Figure 13 shows a version of a weir seal 45 which can be used in place of a labyrinth seal at any place in the compressor. Here a liquid 46 is trapped in a groove 47 on the rotor 10 and a stationary radial fin 48 is provided on the stator 11 which dips into the liquid preventing gas from passing across the seal.

Figure 14 shows a version of a disc seal 50 which can be used in place of a labyrinth seal at any place in the compressor. On the stator 11 is mounted a ring of material 51, typically carbon which is sprung loaded 52 towards the rotor 10. This forms a tight seal when the rotor is stationary. However, when the rotor is in motion, the ring 51 lifts off from the rotor surface due to aerodynamic forces. Only a small clearance results thus gas leakage can be very small.

Figure 15 shows a variant of the labyrinth seal which incorporates steps 60 in order to further reduce leakage relative to the plain labyrinth seal shown in Figure 12. This type of seal can be implemented with ease when the seal orientation is radial.

Figure 16 shows a labyrinth seal with the addition of a brush seal 61 which can be used in place of a labyrinth seal at any place in the compressor. The brush seal 61 can be used either with a labyrinth seal as shown in Figure 16 or on its own.

For all the seal types, it may be beneficial to withdraw the seals during start up of the machine and allow them to go back in place once a stable speed has been reached.

During start up, vibration is often higher than during stable running. This vibration may cause damage or high wear to the seals. By withdrawing the seals during start up, such damage can be avoided and this allows for tighter clearances and lower leakage.

Withdrawal of the seals can be achieved by moving the rotor and stator axially relative to each other a small distance. In the case of seals substantially in the radial orientation, the stator containing the seals can be moved axially by means of the pressure delivered by the compressor. Thus when the machine is at a low speed, the seals are kept away from the rotors by means of a spring load but as the machine speeds up, pressure from the compressor overcomes the springs and moves the seals to a predetermined stop at the minimum clearance possible.

Figure 17 shows the shaft of the compressor mounted on an alternative type of bearing which is a fluid film type, typically oil lubricated, or gas bearings. Whatever the type of bearings used, the shaft onto which the rotor is mounted can be driven by the motor by any type of compliant coupling.

Figure 18 shows a design in which the coupling is a magnetic face type such that there is no physical contact between the motor shaft and the compressor shaft. If desired, this allows a membrane of non-conducting material to be placed in the gap between the coupling halves thus hermetically sealing the rotor shaft from the outside. This is particularly advantageous where the pumped fluid is a flammable fuel gas or is toxic. A cylindrical coupling may be used instead of a face type coupling.
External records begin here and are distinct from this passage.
Definition uri_parser_572 : list (block uri_action) := [
  Case 457 (fun r c => switch c [(34, st 0); (35, tr 469); (37, st 7); (60, st 0); (62, st 0); (96, st 0);
        (127, st 0)]
      (if c <? 91 then (if within 0 32 c then st 0 else st 457) else (if 94 <? c then (if within 123 125 c
        then st 0 else st 457) else st 0)));
  Tr 468 [u_mark] 7;
  Case 7 (fun r c => if c <? 65 then (if within 48 57 c then st 8 else st 0) else (if 70 <? c then (if within
        97 102 c then st 8 else st 0) else st 8));
  Case 8 (fun r c => if c <? 65 then (if within 48 57 c then st 457 else st 0) else (if 70 <? c then (if
        within 97 102 c then st 457 else st 0) else st 457));
  Case 458 (fun r c => switch c [(34, st 0); (35, st 453); (37, st 5); (47, st 459); (60, st 0); (62, st 0);
        (63, st 456); (96, st 0); (127, st 0)]
      (if c <? 91 then (if within 0 32 c then st 0 else st 455) else (if 94 <? c then (if within 123 125 c
        then st 0 else st 455) else st 0)));
  Case 459 (fun r c => switch c [(2, tr 472); (33, tr 473); (35, tr 474); (37, tr 475); (47, tr 476); (48,
        tr 477); (49, tr 478); (50, tr 479); (58, tr 481); (59, tr 473); (61, tr 473); (63, tr 482); (64,
        tr 483); (91, tr 484); (95, tr 473); (126, tr 473)]
      (if c <? 51 then (if within 36 46 c then tr 473 else st 0) else (if 57 <? c then (if 90 <? c then (if
        within 97 122 c then tr 473 else st 0) else (if 65 <=? c then tr 473 else st 0)) else tr 480)));
  Tr 472 [u_mark] 9;
  Case 9 (fun r c => if within 48 52 c then st 10 else st 0);
  Case 10 (fun r c => if within 48 57 c then st 11 else st 0);
  Case 11 (fun r c => if c =? 46 then st 12 else st 0)
].

Definition uri_parser_710 : list (block uri_action) := [
  Case 12 (fun r c => switch c [(2, st 13); (48, st 15); (49, st 27); (50, st 29)]
      (if within 51 57 c then st 28 else st 0));
  Case 13 (fun r c => if within 48 52 c then st 14 else st 0);
  Case 14 (fun r c => if within 48 57 c then st 15 else st 0);
  Case 15 (fun r c => if c =? 46 then st 16 else st 0);
  Case 16 (fun r c => switch c [(2, st 17); (48, st 19); (49, st 23); (50, st 25)]
      (if within 51 57 c then st 24 else st 0));
  Case 17 (fun r c => if within 48 52 c then st 18 else st 0);
  Case 18 (fun r c => if within 48 57 c then st 19 else st 0);
  Case 19 (fun r c => if c =? 46 then st 20 else st 0);
  Case 20 (fun r c => switch c [(2, st 21); (48, st 460); (49, st 463); (50, st 465)]
      (if within 51 57 c then st 464 else st 0));
  Case 21 (fun r c => if within 48 52 c then st 22 else st 0);
  Case 22 (fun r c => if within 48 57 c then st 460 else st 0);
  Case 460 (fun r c => switch c [(35, tr 485); (47, tr 486); (58, tr 487); (63, tr 488)]
      (st 0));
  Tr 507 [u_mark; u_save_host] 461;
  Tr 487 [u_save_host] 461;
  Case 461 (fun r c => switch c [(35, tr 489); (47, tr 490); (63, tr 492)]
      (if within 48 57 c then tr 491 else st 0))
].

Definition uri_parser_849 : list (block uri_action) := [
  Tr 491 [u_mark] 462;
  Case 462 (fun r c => switch c [(35, tr 493); (47, tr 494); (63, tr 496)]
      (if within 48 57 c then st 462 else st 0));
  Case 463 (fun r c => switch c [(35, tr 485); (47, tr 486); (58, tr 487); (63, tr 488)]
      (if within 48 57 c then st 464 else st 0));
  Case 464 (fun r c => switch c [(35, tr 485); (47, tr 486); (58, tr 487); (63, tr 488)]
      (if within 48 57 c then st 460 else st 0));
  Case 465 (fun r c => switch c [(35, tr 485); (47, tr 486); (53, st 466); (58, tr 487); (63, tr 488)]
      (if within 48 57 c then st 460 else st 0));
  Case 466 (fun r c => switch c [(35, tr 485); (47, tr 486); (58, tr 487); (63, tr 488)]
      (if within 48 53 c then st 460 else st 0));
  Case 23 (fun r c => if c =? 46 then st 20 else (if within 48 57 c then st 24 else st 0));
  Case 24 (fun r c => if c =? 46 then st 20 else (if within 48 57 c then st 19 else st 0));
  Case 25 (fun r c => switch c [(46, st 20); (53, st 26)]
      (if within 48 57 c then st 19 else st 0));
  Case 26 (fun r c => if c =? 46 then st 20 else (if within 48 53 c then st 19 else st 0));
  Case 27 (fun r c => if c =? 46 then st 16 else (if within 48 57 c then st 28 else st 0));
  Case 28 (fun r c => if c =? 46 then st 16 else (if within 48 57 c then st 15 else st 0));
  Case 29 (fun r c => switch c [(46, st 16); (53, st 30)]
      (if within 48 57 c then st 15 else st 0))
].

Definition uri_parser_986 : list (block uri_action) := [
  Case 30 (fun r c => if c =? 46 then st 16 else (if within 48 53 c then st 15 else st 0));
  Tr 473 [u_mark] 467;
  Case 467 (fun r c => switch c [(33, st 467); (35, tr 485); (37, st 31); (47, tr 486); (58, tr 499); (61,
        st 467); (63, tr 488); (64, tr 38); (95, st 467); (126, st 467)]
      (if c <? 65 then (if within 36 59 c then st 467 else st 0) else (if 90 <? c then (if within 97 122 c
        then st 467 else st 0) else st 467)));
  Tr 475 [u_mark] 31;
  Case 31 (fun r c => if c <? 65 then (if within 48 57 c then st 32 else st 0) else (if 70 <? c then (if
        within 97 102 c then st 32 else st 0) else st 32));
  Case 32 (fun r c => if c <? 65 then (if within 48 57 c then st 467 else st 0) else (if 70 <? c then (if
        within 97 102 c then st 467 else st 0) else st 467));
  Tr 481 [u_mark; u_save_host] 468;
  Tr 499 [u_save_host] 468;
  Case 468 (fun r c => switch c [(33, st 33); (35, tr 489); (37, st 34); (47, tr 490); (61, st 33); (63,
        tr 492); (64, tr 38); (95, st 33); (126, st 33)]
      (if c <? 58 then (if 46 <? c then (if within 48 57 c then tr 500 else st 0) else (if 36 <=? c then
        st 33 else st 0)) else (if 59 <? c then (if 90 <? c then (if within 97 122 c then st 33 else st 0)
        else (if 65 <=? c then st 33 else st 0)) else st 33)))
].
Figure 19 shows an arrangement in which two compressor stages of the said machine are driven by means of one electric motor. This is advantageous if more compression stages are required in order to reach a certain pressure ratio and all these stages cannot be nested together for reasons of mechanical or geometric limitations.

The compressor can also be driven by means of an electric motor via a step up gearbox (not shown). The compressor can also be driven by a turbine such as would be the case in the application of a micro gas turbine engine (not shown).

Figure 20 shows a design in which the electric motor and the compressor rotor are mounted on a common shaft. The motor and compressor may be hermetically sealed as one unit. This is advantageous where the pumped fluid is a flammable fuel gas or is toxic.